Two weeks ago he made a shock announcement to abdicate, paving the way for the coronation of his son, Crown Prince Felipe, on Thursday. Dr David Jimenez Torres, a lecturer in Spanish studies at The University of Manchester, explains the issues behind the throne.
Polls taken since Juan Carlos’s announcement show that most Spaniards believe that his abdication is good for the country, given his age and the loss of political credit he had suffered in recent years. They similarly show that Prince Felipe, his heir and the next king, is very well regarded.
“Polls taken since Juan Carlos’s announcement show that most Spaniards believe that his abdication is good for the country, given his age and the loss of political credit he had suffered in recent years. They similarly show that Prince Felipe, his heir and the next king, is very well regarded.
“Similarly, the Spanish constitution leaves no room for doubt on the legality of the abdication and the proclamation of Felipe as king. And the support of the two main parties in Parliament means that Felipe’s coronation has overwhelming parliamentary support. The abdication law was approved in the lower chamber on June 11 with 85% of Yes votes.
“But despite all this, there is much debate among Spaniards surrounding the abdication. Firstly, there is the question of why Juan Carlos has chosen to do this now, and in such an abrupt fashion. For, despite the official line that this has been planned for months, there are strong indications that the process has been hastily put together.
“Questions over who the next leader of the Spanish Socialist party will be may partly explain it. There is also an ongoing corruption scandal involving Juan Carlos’s daughter, Cristina. But the situation in Catalonia, where the regional government wishes to hold an independence referendum in November, despite its unconstitutionality, is also key.
The Crown will be expected to play some role in the crisis that will likely unfold come November, and perhaps Juan Carlos wished to delegate this task to a younger and more energetic person.

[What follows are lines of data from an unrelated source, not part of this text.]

(** ** The sheet after a pass, row by row *)

Lemma sorted_strict (l : list nat) :
  StronglySorted (λ a b, b ≤ a) l → NoDup l → StronglySorted (λ a b, b < a) l.
Proof.
  induction 1 as [|x l Hl IH Hx]; intros Hnd; [constructor|].
  apply NoDup_cons in Hnd as [Hxl Hnd]. constructor; [by apply IH|].
  apply Forall_forall. intros y Hy.
  assert (y ≤ x) by (by eapply Forall_forall in Hx).
  assert (y ≠ x) by (by intros ->). lia.
Qed.

Lemma removeRowsFrom_header D h rows :
  1 ∉ D → removeRowsFrom 1 D (h :: rows) = h :: removeRowsFrom 2 D rows.
Proof. intros H1. cbn. by destruct (decide (1 ∈ D)). Qed.

Lemma sheetAfter_rows h rows0 insAB updAB insBA updBA sheetId dels :
  (∀ u, u ∈ updAB ++ updBA → 2 ≤ fst u ≤ S (length rows0)) →
  NoDup dels → (∀ d, d ∈ dels → 2 ≤ d) →
  sheetAfter (h :: rows0) insAB updAB insBA updBA sheetId dels
  = h :: rowsAfter rows0 (updAB ++ updBA) (insAB ++ insBA) dels.
Proof.
  intros Hupd Hnd Hd. unfold sheetAfter, rowsAfter.
  assert (HAB : ∀ u, u ∈ updAB → 2 ≤ fst u ≤ S (length rows0)).
  { intros u Hu. apply Hupd, elem_of_app. by left. }
  assert (HBA : ∀ u, u ∈ updBA → 2 ≤ fst u ≤ S (length rows0)).
  { intros u Hu. apply Hupd, elem_of_app. by right. }
  rewrite (applyUpdate_app (h :: rows0) insAB updAB).
  2:{ intros u Hu. apply HAB in Hu. cbn [length]. lia. }
  rewrite <- (assoc_L (++)).
  rewrite (applyUpdate_app (foldl applyUpdate (h :: rows0) updAB) (insAB ++ insBA) updBA).
  2:{ intros u Hu. apply HBA in Hu. rewrite applyUpdate_length. cbn [length]. lia. }
  rewrite <- foldl_app, applyUpdate_cons.
  2:{ intros u Hu. by apply Hupd. }
  rewrite <- app_comm_cons, applyDelete_descending.
  - rewrite removeRowsFrom_header.
    2:{ rewrite sortDesc_perm. intros H1. apply Hd in H1. lia. }
    f_equal. apply removeRowsFrom_ext. intros i _. by rewrite sortDesc_perm.
  - apply sorted_strict; [apply sortDesc_sorted|]. by rewrite sortDesc_perm.
  - apply Forall_forall. intros d Hdd. rewrite sortDesc_perm in Hdd.
    apply Hd in Hdd. lia.
Qed.

Lemma applyUpdate_origin data : ∀ rows j row,
  foldl applyUpdate rows data !! j = Some row →
  (rows !! j = Some row ∧ ∀ u, u ∈ data → fst u - 1 ≠ j)
  ∨ (∃ u, u ∈ data ∧ fst u - 1 = j ∧ row = snd u).
Proof.
  induction data as [|u data IH]; intros rows j row Hrow; cbn in Hrow.
  - left. split; [done|]. intros u Hu. by apply elem_of_nil in Hu.
  - destruct (IH _ _ _ Hrow) as [[Hj Hno]|(u' & Hu' & Htgt & ->)].
    + unfold applyUpdate in Hj. destruct (decide (fst u - 1 = j)) as [Heq|Hne].
      * right. exists u. split; [by left|]. split; [done|].
        rewrite <- Heq in Hj. apply list_lookup_insert_Some in Hj.
        destruct Hj as [(_ & -> & _)|[? _]]; done.
      * left. rewrite list_lookup_insert_ne in Hj by done. split; [done|].
        intros u0 Hu0. apply elem_of_cons in Hu0 as [->|Hu0]; [done|by apply Hno].
    + right. exists u'. split; [by right|done].
Qed.

Lemma recordMap_removed_lookup o o' D X1 x X2 :
  rowTracked x → o' + length X1 ∉ D →
  (∀ x2, x2 ∈ X2 → rowTracked x2 → rowKey x2 ≠ rowKey x) →
  ∃ n, buildRecordMap (recordsFrom o (removeRowsFrom o' D (X1 ++ x :: X2))) !! rowKey x
       = Some (parseRow n x).
Proof.
  intros Hx Hpos Hlater. rewrite removeRowsFrom_app. cbn [removeRowsFrom].
  destruct (decide (o' + length X1 ∈ D)); [done|].
  eexists. apply recordMap_last_row; [done|].
  intros x2 Hx2. apply Hlater. by eapply removeRowsFrom_sub.
Qed.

“There is also a strong debate on whether a referendum should be held on the Monarchy before Felipe is crowned king. Political forces and figures from the Far Left have called for such a referendum both in Parliament and in the streets. Although there is no constitutional requirement to hold it, the pro-referendum message has struck a chord with a substantial number of Spaniards who wish for more direct participation of citizens in government.
“The pro-referendum message has also benefited from the growing disenchantment towards the 1978 constitutional arrangement, of which Juan Carlos had been one of the main drivers. And it also benefits from the emotional attachment that the Spanish Left has developed in recent decades towards the memory of the Spanish Second Republic on the 1930s, the regime that was destroyed by the Civil War.

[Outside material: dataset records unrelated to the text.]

Lemma species_has_claws_iff_witness :
  get_species_def species_data SP_TROLL = Some troll
  ∧ (∀ lum, lum ∈ level_up_mutations troll → 1 ≤ lum_mut_level lum)
  ∧ (species_has_claws species_data SP_TROLL = Some true
     ↔ ∃ lum, head (filter (λ lum, lum_mut lum = MUT_CLAWS)
                      (level_up_mutations troll)) = Some lum
              ∧ lum_xp_level lum = 1).
Proof.
  assert (Hdef : get_species_def species_data SP_TROLL = Some troll)
    by (vm_compute; reflexivity).
  assert (Hpos : ∀ lum, lum ∈ level_up_mutations troll →
            1 ≤ lum_mut_level lum)
    by (intros lum Hin; exact (proj1 (sample_troll_levels lum Hin))).
  split; [exact Hdef|]. split; [exact Hpos|].
  exact (species_has_claws_iff species_data SP_TROLL troll Hdef Hpos).
Defined.

Lemma species_is_unbreathing_iff_witness :
  get_species_def species_data SP_TROLL = Some troll
  ∧ (∀ lum, lum ∈ level_up_mutations troll →
            1 ≤ lum_mut_level lum ∧ 1 ≤ lum_xp_level lum)
  ∧ (species_is_unbreathing species_data SP_TROLL = Some true
     ↔ ∃ lum, lum ∈ level_up_mutations troll
              ∧ lum_mut lum = MUT_UNBREATHING).
Proof.
  assert (Hdef : get_species_def species_data SP_TROLL = Some troll)
    by (vm_compute; reflexivity).
  split; [exact Hdef|]. split; [exact sample_troll_levels|].
  exact (species_is_unbreathing_iff species_data SP_TROLL troll Hdef
           sample_troll_levels).
Defined.

Lemma random_draconian_colour_sound_witness :
  random_draconian_colour dragon_jobs nat counting 3 0%nat
  = Some (SP_FELID, 3%nat)
  ∧ fit_colour dragon_jobs SP_FELID.
Proof.
  assert (Hrun : random_draconian_colour dragon_jobs nat counting 3 0%nat
                 = Some (SP_FELID, 3%nat)) by (vm_compute; reflexivity).
  split; [exact Hrun|].
  exact (random_draconian_colour_sound dragon_jobs nat counting 3 0%nat
           3%nat SP_FELID Hrun).
Defined.

Lemma sample_counting_in_range : random_range_in_range nat counting.
Proof.
  intros lo hi r Hle. unfold counting. simpl.
  pose proof (Z.mod_pos_bound (Z.of_nat r) (hi - lo + 1)). lia.
Defined.

Lemma sample_jobs_complete : table_complete (shown <$> species_jobs).
Proof.
  intros sp Hsp. apply sample_species in Hsp.
  destruct_or!; subst sp; vm_compute; eauto.
Defined.

Lemma sample_no_colour :
  ∀ sp, 0 ≤ sp < NUM_SPECIES → ¬ fit_colour species_jobs sp.
Proof.
  intros sp Hsp [Hdr _]. apply sample_species in Hsp.
  destruct_or!; subst sp; vm_compute in Hdr; discriminate Hdr.
Defined.

Lemma random_draconian_colour_never_ends_witness :
  random_range_in_range nat counting
  ∧ 0 < NUM_SPECIES
  ∧ table_complete (shown <$> species_jobs)
  ∧ (∀ sp, 0 ≤ sp < NUM_SPECIES → ¬ fit_colour species_jobs sp)
  ∧ (∀ r, ∃ sp r',
       random_draconian_colour_turn species_jobs nat counting r
       = Some (sp, true, r'))
  ∧ ∀ fuel r, random_draconian_colour species_jobs nat counting fuel r = None.
Proof.
  assert (Hpos : 0 < NUM_SPECIES) by (cbn; lia).
  split; [exact sample_counting_in_range|]. split; [exact Hpos|].
  split; [exact sample_jobs_complete|]. split; [exact sample_no_colour|].
  exact (random_draconian_colour_never_ends species_jobs nat counting
           sample_counting_in_range Hpos sample_jobs_complete
           sample_no_colour).
Defined.

(** ** Runs of the species change as a whole *)

Lemma sample_idle_keeps_part {A} (part : player → A) : outside_keeps part.
Proof.
  unfold outside_keeps, keeps. cbn.
  split_and!; intros; by simplify_eq.
Defined.

Lemma change_species_rescales_skill_points_witness :
  outside_keeps skill_points
  ∧ change_species_to species_data SP_TROLL veteran = Some veteran_as_troll
  ∧ fv_get (skill_points (you veteran)) 0 = Some 16777217
  ∧ let product :=
      float_mul (float_of_uint 16777217)
        (float_div (species_apt_factor 0 SP_TROLL)
           (species_apt_factor 0 (species (you veteran)))) in
    if bool_decide (SK_FIRST_SKILL ≤ 0 < NUM_SKILLS)
    then float_to_uint product = Some (float_trunc product)
         ∧ fv_get (skill_points (you veteran_as_troll)) 0
           = Some (float_trunc product)
    else fv_get (skill_points (you veteran_as_troll)) 0 = Some 16777217.
Proof.
  assert (Hrun : change_species_to species_data SP_TROLL veteran
                 = Some veteran_as_troll) by (vm_compute; reflexivity).
  assert (Hpts : fv_get (skill_points (you veteran)) 0 = Some 16777217)
    by reflexivity.
  split; [exact (sample_idle_keeps_part skill_points)|].
  split; [exact Hrun|]. split; [exact Hpts|].
  exact (change_species_rescales_skill_points species_data SP_TROLL veteran
           veteran_as_troll 0 16777217 (sample_idle_keeps_part skill_points)
           Hrun Hpts).
Defined.

(** C2 fails as the spec words it: with both aptitude factors 1 the
    16777217 points of the veteran's first skill become 16777216, the
    nearest [float], and not 16777217 * 1 / 1. *)
Lemma veteran_loses_a_skill_point :
  change_species_to species_data SP_TROLL veteran = Some veteran_as_troll
  ∧ fv_get (skill_points (you veteran)) 0 = Some 16777217
  ∧ fv_get (skill_points (you veteran_as_troll)) 0 = Some 16777216
  ∧ ¬ rescales_as_specified SP_TROLL veteran veteran_as_troll.
Proof.
  split_and!; [vm_compute; reflexivity..|].
  intros Hspec.
  assert (Hsk : SK_FIRST_SKILL ≤ 0 < NUM_SKILLS) by (cbn; lia).
  specialize (Hspec 0 16777217 16777216 Hsk eq_refl eq_refl).
  vm_compute in Hspec. discriminate Hspec.
Qed.







(** The fiend as an ogre, as the model computes it: three levels of claws,
    two innate, and the tough skin of level 3, innate. *)
Example fiend_as_ogre_levels :
  mutation (you fiend_as_ogre) = [1; 3; 0; 0; 0; 0]
  ∧ innate_mutation (you fiend_as_ogre) = [1; 2; 0; 0; 0; 0].
Proof. split; vm_compute; reflexivity. Qed.

(** The running total of [species_mutation_level] overflows on the
    hoarder's schedule: the call has no result, where sums without a bound
    would reach the level at experience level 5. *)
Example species_mutation_level_overflows :
  species_mutation_level hoarders SP_TROLL MUT_CLAWS 2147483647 = None
  ∧ cumulative_level (level_up_mutations hoarder) MUT_CLAWS 2 = 2147483648.
Proof. split; vm_compute; reflexivity. Qed.

(** ** Runs of the calls *)

Lemma queries_stateless_witness :
  ¬ touches_state (Q_species_shout_verb SP_GNOLL 0 false)
  ∧ stateless_lookup species_table
      (sample_call (Q_species_shout_verb SP_GNOLL 0 false)).
Proof.
  assert (Hno : ¬ touches_state (Q_species_shout_verb SP_GNOLL 0 false))
    by (intros (_ & _ & Hd); discriminate Hd).
  split; [exact Hno|].
  exact (queries_stateless species_table lowercase (λ _ wpn, wpn) playable _
           Hno).
Defined.

(** Lookups in the state [start]: each one returns its value and leaves
    [start] as it is. *)
Example sample_calls :
  run species_table (sample_call (Q_species_name SP_TROLL SPNAME_PLAIN)) start
  = Some (A_string "Troll", start)
  ∧ run species_table (sample_call (Q_species_hand_name SP_FELID)) start
    = Some (A_string "paw", start)
  ∧ run species_table (sample_call (Q_species_arm_name SP_OCTOPODE)) start
    = Some (A_string "tentacle", start)
  ∧ run species_table (sample_call (Q_get_species_by_abbrev "TR")) start
    = Some (A_int SP_TROLL, start)
  ∧ run species_table (sample_call (Q_species_recommends_job SP_TROLL 0))
      start
    = Some (A_bool false, start)
  ∧ run species_table (sample_call (Q_species_stat_gain_multiplier SP_TROLL))
      start
    = Some (A_int 1, start)
  ∧ run species_table (sample_call (Q_draconian_breath SP_TROLL)) start = None
  ∧ run species_table (sample_call (Q_get_species_def 7)) start = None.
Proof. split_and!; vm_compute; reflexivity. Qed.

(** Two calls in a row of the gnoll's directed shout at loudness 0: the
    first one moves the generator and the verbs differ. *)
Example gnoll_shouts_twice :
  let p := sample_call (Q_species_shout_verb SP_GNOLL 0 true) in
  ∃ after,
    run species_table p start = Some (A_string "growl", after)
    ∧ pos (rng start) = 0%nat ∧ pos (rng after) = 1%nat
    ∧ fst <$> run species_table p after = Some (A_string "bark").
Proof.
  eexists. split; [vm_compute; reflexivity|].
  split_and!; vm_compute; reflexivity.
Qed.

(** The dragon of [dragon_form_dragon_type] goes with the player's species:
    fire for the human of [start], ice for a white draconian. *)
Example dragon_form_follows_player :
  let p := sample_call Q_dragon_form_dragon_type in
  run species_table p start = Some (A_int MONS_FIRE_DRAGON, start)
  ∧ run species_table p white_dragon = Some (A_int MONS_ICE_DRAGON, white_dragon).
Proof. split; vm_compute; reflexivity. Qed.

“So although polls show that most Spaniards still prefer a Constitutional Monarchy to a Republic, the fact that they are not being asked their opinion on the issue might cast a negative light on the new King, whose legitimacy some are questioning even before the start of his reign.

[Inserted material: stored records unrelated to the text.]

(** The pieces of the loop path: every group of units is within the budget or
    is one oversized sentence of the source. *)
Lemma chunk_strings_budget_pieces (text : string) :
  exists pieces : list piece,
    chunk_strings text = map render pieces /\
    concat (map units pieces) = flat_map para_units (split para_sep text) /\
    Forall (fun p =>
              units p <> [] /\ separator_policy p /\
              (sum_tokens (units p) <= max_tokens \/
               exists s, units p = [s] /\ In s (atomic_units text) /\
                         tokens s > max_tokens /\
                         (render p = s \/ render p = (s ++ ".")%string)))
           pieces.
Proof.
  destruct (chunk_strings_pieces text) as (ps & Hcs & Hg & Hu).
  exists ps. split; [exact Hcs|]. split; [exact Hu|].
  apply Forall_forall. intros p Hp.
  pose proof (proj1 (Forall_forall _ _) Hg p Hp) as (Hne & Hpol & Hb).
  split; [exact Hne|]. split; [exact Hpol|].
  destruct Hb as [Hb|Hb]; [left; exact Hb|].
  destruct (units p) as [|s [|s' us]] eqn:E; simpl in Hb;
    [congruence | | lia].
  destruct (Z_le_gt_dec (tokens s) max_tokens) as [Hs|Hs].
  - left. simpl. lia.
  - right. exists s. split; [reflexivity|]. split.
    + apply oversized_unit_is_sentence; [|exact Hs].
      rewrite <- Hu. apply in_concat. exists (units p).
      split; [apply in_map; exact Hp | rewrite E; left; reflexivity].
    + split; [exact Hs|].
      unfold render. rewrite E. simpl.
      destruct Hpol as [[_ ->]|[_ [->| ->]]];
        rewrite ?append_nil_r; auto.
Qed.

“Also important has been the reaction of Catalan and Basque nationalists. Both of their parties abstained in Parliament during the vote on the abdication law, claiming that what occurred within the Spanish state was not their concern. The head of the Catalan regional government also declared that the presence of a new king does not alter his project to hold the independence referendum.
“Felipe has enormous challenges ahead of him if he is to do anything to alleviate Spain’s economic, political and territorial crisis; and he may not have enough time or political credit for it.”